Temporal Patterning of Grooming in Three Lines of Mice: Some Factors Influencing Control Levels of a Complex Behaviour

Abstract

AbstractTemporal patterning of limb movements during grooming in mice was studied for the purpose of analyzing mechanisms of control of behaviour. Patterns of limb movement were determined from frame-by-frame analysis of grooming film taken at 32 or 64 frames per second under several different test situations. Grooming was filmed while mice were isolated in a 5 X 5 X 18 cm. chamber. The mice were (1) placed directly into the chamber from the home cage, or (2) put into the chamber after a one-minute forced swim, or (3) observed in the chamber after unilateral attachment of a weight to the right forelimb under light ether anaesthesia. Grooming was also filmed while mice were exploring a double T-maze. The cerebellar mutant mouse nr (nervous), and control littermates from three lines (inbred BALB, F2 (BALB X DBA)-hybrid, and the backcross of the F2-hybrid to BALB) were used as subjects. The effect of presence of the nr gene, strain differences, and test situation on grooming patterns was evaluated from film analysis. Parameters studied were: (1) trajectories of individual face-grooming limb movements, (2) sequential linkage of individual grooming movements, as measured by information analysis, (3) relative integrity and (4) patterns of connection of "unit patterns" consisting of observer-defined temporal clusters of individual face-grooming movements, and (5) the relative connectivity of face-grooming to body-grooming.
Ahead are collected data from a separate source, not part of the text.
Lemma init_blobs_fresh_witness :
  exists (blobs : list Blob.t) (k : nat),
    init_blobs 34 zero_draws 0%nat = (Some blobs, k) /\
    Forall fresh blobs /\ total_area blobs = TOTAL_AREA /\
    (13 <= length blobs <= 34)%nat /\ k = (5 * length blobs)%nat.
Proof.
  destruct (init_blobs_exist zero_draws zero_draws_unit) as (blobs & k & H).
  exists blobs, k.
  assert (Hrun := H 34%nat (Nat.le_refl 34)).
  split; [exact Hrun |].
  exact (init_blobs_fresh zero_draws 34 blobs k zero_draws_unit Hrun).
Defined.

(** ** Radii and the number of blobs over a run *)

Lemma split_radius_le (b : Blob.t) (s : nat -> R) (n : nat) :
  Blob.r (fst (fst (Blob.split b s n))) <= Blob.r b /\
  (forall child : Blob.t,
     snd (fst (Blob.split b s n)) = Some child ->
     Blob.r (fst (fst (Blob.split b s n))) < Blob.r b /\
     Blob.r child < Blob.r b).
Proof.
  destruct (split_cases b s n) as [(_ & ->) | (Hbig & child & -> & Hr & _)];
    cbn [fst snd Blob.r Blob.set_r].
  - split; [lra | discriminate].
  - assert (Hhalf : sqrt (Blob.area b / 2 / PI) = Blob.r b / sqrt 2).
    { unfold Blob.area. apply halved_radius. lra. }
    assert (Hlt : Blob.r b / sqrt 2 < Blob.r b).
    { assert (H2 := sqrt_2_gt_5_4).
      apply Rmult_lt_reg_r with (sqrt 2); [lra |].
      unfold Rdiv. rewrite Rmult_assoc, Rinv_l by lra. nra. }
    rewrite Hhalf. split; [lra |].
    intros c Hc. injection Hc as <-. rewrite Hr, Hhalf. lra.
Qed.

Lemma steps_snoc (m : nat) :
  forall (blobs : list Blob.t) (s : nat -> R) (n : nat),
    steps (S m) blobs s n
    = step (fst (steps m blobs s n)) s (snd (steps m blobs s n)).
Proof.
  induction m as [| m IH]; intros blobs s n.
  - rewrite steps_S. cbn [steps ret fst snd].
    destruct (step blobs s n). reflexivity.
  - rewrite steps_S, IH, <- steps_S. reflexivity.
Qed.
(** The two rules of a size return the one error [sharedError]: for the
    size 0 by 0 both entries of the result are that error, and both
    read [Height]. *)
Lemma SchemaValidate_shared_error_witness :
  [sharedError] !! 0%nat = Some sharedError /\
  List.filter (rejects (0%Z, 0%Z)) sizeRules = ([widthRule] ++ [heightRule])%list /\
  validate.SchemaValidate (map (sharedRuleOf 0) sizeRules) (0%Z, 0%Z) [sharedError]
  = validate.Returned ([Some 0%nat; Some 0%nat], [withField "Height" sharedError]).
Proof.
  split; [reflexivity|]. split; [reflexivity|].
  exact (SchemaValidate_shared_error 0 sizeRules (0%Z, 0%Z) [sharedError] sharedError
           [widthRule] heightRule eq_refl eq_refl).
Defined.
(** * OpenSystem VTL immutability: tape classification and transition engine

    A shallow embedding of the three Python modules of the repository

    - [utils.py]                     (module [Utils])
    - [open_system_vtl_immutable.py] (module [Immutable], class [OpenSystem])
    - [open_system_vtl_reset.py]     (module [Reset], class [OpenSystemVTLReset])

    together with the fragments of the Python runtime they rely on
    (module [Py]: [str] methods, [float()], [int()], [datetime]).

    Conventions of the embedding.
    - A Python [str] is a [string] of 8-bit characters; the whitespace
      class is the ASCII part of the one used by [str.strip]/[str.split].
    - A Python [float] is a binary64 value, [spec_float] at precision 53
      and maximal exponent 1024, with the rounding of the standard library.
    - An exception is a value of [exn]; a call either returns ([Ok]) or
      raises ([Raise]); [try/except] is written out as a match.
    - The remote appliance, the catalog tools, the log and the blocking
      waits are an explicit [world]: the replies the environment is going
      to give, and the record of what the program did. *)

From Stdlib Require Import ZArith List String Ascii Bool Lia Permutation.
From Stdlib Require Import Floats.SpecFloat.
From Stdlib Require DecimalString.
Import ListNotations.

Open Scope string_scope.
Open Scope Z_scope.

(* ===================================================================== *)
(** * Python runtime fragments *)
(* ===================================================================== *)

Module Py.
(* ===== verification/MemRange.v ===== *)
(** * Memory range lists ([src/lib/memrange.c], [src/include/memrange.h])

    A [memranges] is a linked list of tagged, inclusive address ranges kept
    sorted and disjoint, with a cache of free list nodes.  The [entries] list
    is the C list from its head; [free_list] holds the cached nodes (with the
    stale contents they keep).  The MTRR code ([Mtrr.v]) is the client. *)

From S2P Require Import Prelude Device.

Record range_entry := mk_range
  { r_begin : Z;   (* inclusive, [resource_t] *)
    r_end : Z;     (* inclusive, [resource_t] *)
    r_tag : Z }.   (* [unsigned long] *)

Record memranges := mk_memranges
  { entries : list range_entry; free_list : list range_entry }.

(** ** Accessors of [memrange.h] *)

Definition range_entry_init (incl_begin excl_end tag : Z) : range_entry :=
  mk_range incl_begin (u64 (excl_end - 1)) tag.
Definition range_entry_base (r : range_entry) : Z := r_begin r.
Definition range_entry_end (r : range_entry) : Z := u64 (r_end r + 1).
Definition range_entry_size (r : range_entry) : Z := u64 (r_end r - r_begin r + 1).
Definition range_entry_tag (r : range_entry) : Z := r_tag r.
Definition range_entry_update_tag (r : range_entry) (new_tag : Z) : range_entry :=
  mk_range (r_begin r) (r_end r) new_tag.
Definition with_begin (b : Z) (r : range_entry) : range_entry :=
  mk_range b (r_end r) (r_tag r).
Definition with_end (e : Z) (r : range_entry) : range_entry :=
  mk_range (r_begin r) e (r_tag r).

Section MemRange.

(** [ENV_RAMSTAGE]: only ramstage has a heap to take a new node from.  There
    [malloc] ([src/lib/malloc.c]) either succeeds or stops the machine. *)
Variable ENV_RAMSTAGE : bool.

(** A node fresh from [malloc]; every field is overwritten by its user. *)
Definition fresh_node : range_entry := mk_range 0 0 0.

Definition alloc_range (fl : list range_entry) : option (range_entry * list range_entry) :=
  match fl with
  | r :: fl' => Some (r, fl')
  | [] => if ENV_RAMSTAGE then Some (fresh_node, []) else None
  end.

(** [range_list_add(ranges, prev_ptr, ...)]: [es] is the list [*prev_ptr];
    when no node is left the list stays as it is. *)
Definition range_list_add (begin end_ tag : Z) (es fl : list range_entry)
    : list range_entry * list range_entry :=
  match alloc_range fl with
  | None => (es, fl)
  | Some (_, fl') => (mk_range begin end_ tag :: es, fl')
  end.

(** The loop of [merge_neighbor_entries] once [prev] is set. *)
Fixpoint merge_loop (prev : range_entry) (es fl : list range_entry)
    : list range_entry * list range_entry :=
  match es with
  | [] => ([prev], fl)
  | cur :: rest =>
      if (r_begin cur <=? u64 (r_end prev + 1)) && (r_tag prev =? r_tag cur)
      then merge_loop (with_end (r_end cur) prev) rest (cur :: fl)
      else let '(es', fl') := merge_loop cur rest fl in (prev :: es', fl')
  end.

Definition merge_neighbor_entries (m : memranges) : memranges :=
  match entries m with
  | [] => m
  | first :: rest =>
      let '(es, fl) := merge_loop first rest (free_list m) in mk_memranges es fl
  end.

(** The loop of [remove_memranges]; [es] is the list from [cur] on. *)
Fixpoint remove_loop (begin end_ : Z) (es fl : list range_entry)
    : list range_entry * list range_entry :=
  match es with
  | [] => ([], fl)
  | cur :: rest =>
      if end_ <? r_begin cur then (es, fl)
      else if r_end cur <? begin then
        let '(es', fl') := remove_loop begin end_ rest fl in (cur :: es', fl')
      else if (begin <=? r_begin cur) && (r_end cur <=? end_) then
        remove_loop (u64 (r_end cur + 1)) end_ rest (cur :: fl)
      else
        let begin := if begin <=? r_begin cur then r_begin cur else begin in
        let tmp_end := if r_end cur <? end_ then r_end cur else end_ in
        if (r_begin cur <? begin) && (tmp_end <? r_end cur) then
          let '(es', fl') :=
            range_list_add (u64 (end_ + 1)) (r_end cur) (r_tag cur) rest fl in
          (with_end (u64 (begin - 1)) cur :: es', fl')
        else
          let cur1 := if begin =? r_begin cur
                      then with_begin (u64 (tmp_end + 1)) cur else cur in
          let cur2 := if tmp_end =? r_end cur1
                      then with_end (u64 (begin - 1)) cur1 else cur1 in
          let '(es', fl') := remove_loop begin end_ rest fl in (cur2 :: es', fl')
  end.

Definition remove_memranges (m : memranges) (begin end_ unused : Z) : memranges :=
  let '(es, fl) := remove_loop begin end_ (entries m) (free_list m) in
  mk_memranges es fl.
(** ** Constants *)

Definition MTRR_TYPE_UNCACHEABLE : Z := 0.
Definition MTRR_TYPE_WRCOMB : Z := 1.
Definition MTRR_TYPE_WRBACK : Z := 6.
Definition MTRR_CAP_MSR : Z := 0x0fe.
Definition MTRR_DEF_TYPE_MSR : Z := 0x2ff.
Definition MTRR_DEF_TYPE_EN : Z := Z.shiftl 1 11.
Definition MTRR_DEF_TYPE_FIX_EN : Z := Z.shiftl 1 10.
Definition MTRR_PHYS_BASE (reg : Z) : Z := 0x200 + 2 * reg.
Definition MTRR_PHYS_MASK (reg : Z) : Z := MTRR_PHYS_BASE reg + 1.
Definition MTRR_PHYS_MASK_VALID : Z := Z.shiftl 1 11.
Definition NUM_FIXED_RANGES : Z := 88.
Definition BIOS_MTRRS : Z := 6.
Definition OS_MTRRS : Z := 2.
Definition NUM_MTRR_STATIC_STORAGE : Z := 16.
Definition PHYS_TO_RANGE_ADDR (x : Z) : Z := Z.shiftr x 12.
Definition RANGE_TO_PHYS_ADDR (x : Z) : Z := u64 (Z.shiftl x 12).
Definition MTRR_MIN_ALIGN : Z := PHYS_TO_RANGE_ADDR (Z.shiftl 64 20).
Definition RANGE_1MB : Z := PHYS_TO_RANGE_ADDR (Z.shiftl 1 20).
Definition RANGE_4GB : Z := Z.shiftl 1 20.
Definition MTRR_TAG_MASK : Z := Z.shiftl 1 8 - 1.
Definition MTRR_RANGE_UC_USE_HOLE : Z := Z.shiftl 1 8.

(** ** State *)

Record msr_t := mk_msr { msr_lo : Z; msr_hi : Z }.

Record var_mtrr_regs := mk_regs { regs_base : msr_t; regs_mask : msr_t }.

Record var_mtrr_solution := mk_solution
  { mtrr_default_type : Z; num_used : Z; sol_regs : list var_mtrr_regs }.

Inductive event :=
  | EvDisableCache
  | EvEnableCache
  | EvWrmsr (index : Z) (msr : msr_t).

(** The static variables of the file and the CPU's MSRs.  [sol] tells whether
    [x86_setup_var_mtrrs] has computed the global solution. *)
Record mtrr_state := mk_mtrr_state
  { total_mtrrs : Z; bios_mtrrs : Z;
    addr_space : option memranges;
    fixed_mtrr_types : list Z; fixed_mtrr_types_initialized : bool;
    mtrr_global_solution : var_mtrr_solution; sol_ready : bool;
    put_back_original_solution : bool;
    msrs : Z -> msr_t; trace : list event }.

Definition zero_msr : msr_t := mk_msr 0 0.
Definition zero_regs : var_mtrr_regs := mk_regs zero_msr zero_msr.
Definition zero_solution : var_mtrr_solution :=
  mk_solution 0 0 (repeat zero_regs (Z.to_nat NUM_MTRR_STATIC_STORAGE)).

Definition initial_state (m : Z -> msr_t) : mtrr_state :=
  mk_mtrr_state (BIOS_MTRRS + OS_MTRRS) BIOS_MTRRS None
    (repeat 0 (Z.to_nat NUM_FIXED_RANGES)) false zero_solution false false m [].

Definition rdmsr (s : mtrr_state) (i : Z) : msr_t := msrs s i.

Definition emit (e : event) (s : mtrr_state) : mtrr_state :=
  mk_mtrr_state (total_mtrrs s) (bios_mtrrs s) (addr_space s) (fixed_mtrr_types s)
    (fixed_mtrr_types_initialized s) (mtrr_global_solution s) (sol_ready s)
    (put_back_original_solution s)
    (match e with EvWrmsr i v => fun j => if j =? i then v else msrs s j | _ => msrs s end)
    (trace s ++ [e]).

Definition wrmsr (i : Z) (v : msr_t) (s : mtrr_state) : mtrr_state := emit (EvWrmsr i v) s.
Definition disable_cache (s : mtrr_state) : mtrr_state := emit EvDisableCache s.
Definition enable_cache (s : mtrr_state) : mtrr_state := emit EvEnableCache s.

Definition detect_var_mtrrs (s : mtrr_state) : mtrr_state :=
  let total := Z.land (msr_lo (rdmsr s MTRR_CAP_MSR)) 0xff in
  let total := if NUM_MTRR_STATIC_STORAGE <? total then NUM_MTRR_STATIC_STORAGE else total in
  mk_mtrr_state total (total - OS_MTRRS) (addr_space s) (fixed_mtrr_types s)
    (fixed_mtrr_types_initialized s) (mtrr_global_solution s) (sol_ready s)
    (put_back_original_solution s) (msrs s) (trace s).

Definition enable_fixed_mtrr (s : mtrr_state) : mtrr_state :=
  let msr := rdmsr s MTRR_DEF_TYPE_MSR in
  wrmsr MTRR_DEF_TYPE_MSR
    (mk_msr (Z.lor (msr_lo msr) (Z.lor MTRR_DEF_TYPE_EN MTRR_DEF_TYPE_FIX_EN)) (msr_hi msr)) s.

Definition enable_var_mtrr (deftype : Z) (s : mtrr_state) : mtrr_state :=
  let msr := rdmsr s MTRR_DEF_TYPE_MSR in
  let lo := Z.land (msr_lo msr) (bnot 32 0xff) in
  let lo := Z.lor lo (Z.lor MTRR_DEF_TYPE_EN deftype) in
  wrmsr MTRR_DEF_TYPE_MSR (mk_msr lo (msr_hi msr)) s.

(** ** Ranges in 4 KiB units, kept in 32 bits *)

Definition range_entry_base_mtrr_addr (r : range_entry) : Z :=
  u32 (PHYS_TO_RANGE_ADDR (range_entry_base r)).
Definition range_entry_end_mtrr_addr (r : range_entry) : Z :=
  u32 (PHYS_TO_RANGE_ADDR (range_entry_end r)).
Definition range_entry_mtrr_type (r : range_entry) : Z :=
  Z.land (range_entry_tag r) MTRR_TAG_MASK.

Definition PCI_CLASS_DISPLAY_VGA : Z := 0x0300.

Definition filter_vga_wrcomb (st : dstate) (dev res : nat) : bool :=
  match d_path (get_dev st dev) with
  | DEVICE_PATH_PCI _ => Z.shiftr (d_class (get_dev st dev)) 8 =? PCI_CLASS_DISPLAY_VGA
  | _ => false
  end.

(** [get_physical_address_space]: computed once.  The code runs in ramstage,
    so list nodes come from the heap. *)
Definition compute_physical_address_space (st : dstate) : memranges :=
  let mask := IORESOURCE_CACHEABLE in
  let m := memranges_init true st mask mask MTRR_TYPE_WRBACK in
  let m := memranges_add_resources true st m mask 0 MTRR_TYPE_UNCACHEABLE in
  let match_ := IORESOURCE_PREFETCH in
  let mask := Z.lor mask match_ in
  let m := memranges_add_resources_filter true st m mask match_ MTRR_TYPE_WRCOMB
             (Some (filter_vga_wrcomb st)) in
  memranges_fill_holes_up_to true m (RANGE_TO_PHYS_ADDR RANGE_4GB) MTRR_TYPE_UNCACHEABLE.

Definition set_addr_space (a : memranges) (s : mtrr_state) : mtrr_state :=
  mk_mtrr_state (total_mtrrs s) (bios_mtrrs s) (Some a) (fixed_mtrr_types s)
    (fixed_mtrr_types_initialized s) (mtrr_global_solution s) (sol_ready s)
    (put_back_original_solution s) (msrs s) (trace s).

Definition get_physical_address_space (st : dstate) (s : mtrr_state) : memranges * mtrr_state :=
  match addr_space s with
  | Some a => (a, s)
  | None => let a := compute_physical_address_space st in (a, set_addr_space a s)
  end.

(** ** Fixed MTRRs *)

Record fixed_desc := mk_fixed_desc
  { f_begin : Z; f_end : Z; f_step : Z; f_range_index : Z; f_msr_index_base : Z }.

Definition fixed_mtrr_desc : list fixed_desc :=
  [ mk_fixed_desc (PHYS_TO_RANGE_ADDR 0x000000) (PHYS_TO_RANGE_ADDR 0x080000)
      (PHYS_TO_RANGE_ADDR (64 * 1024)) 0 0x250;
    mk_fixed_desc (PHYS_TO_RANGE_ADDR 0x080000) (PHYS_TO_RANGE_ADDR 0x0C0000)
      (PHYS_TO_RANGE_ADDR (16 * 1024)) 8 0x258;
    mk_fixed_desc (PHYS_TO_RANGE_ADDR 0x0C0000) (PHYS_TO_RANGE_ADDR 0x100000)
      (PHYS_TO_RANGE_ADDR (4 * 1024)) 24 0x268 ].

Definition last_desc_end : Z := PHYS_TO_RANGE_ADDR 0x100000.

(** [while (begin >= desc->end) desc++]; the pointer is the rest of the array. *)
Fixpoint skip_descs (begin : Z) (desc : list fixed_desc) : list fixed_desc :=
  match desc with
  | d :: desc' => if f_end d <=? begin then skip_descs begin desc' else desc
  | [] => []
  end.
Parameter (1) was evaluated only for the effect of the nr gene. Test situation had important effects on all other levels of control of face-grooming. Strain differences were most evident in parameter (5): hybrid mice linked face- and body-grooming together more often than did BALB mice. The nr gene had significant effects on individual stroke trajectories, and on the stability of unit patterns during grooming with a weighted limb. Stroke trajectories were more irregular, and pattern stability was weakened, in nr mice. The results of film study preclude analysis of control of face-grooming temporal patterns in terms of a first-order Markovian model. Also, neither a simple "reflex" peripheral control model nor a pure "central motor program" model are satisfactory explanations for control of temporal patterns of grooming. Peripheral feedback interacts in some unknown fashion with levels of organization, such as unit patterns, that are determined without direct reference to movement-to-movement linkages.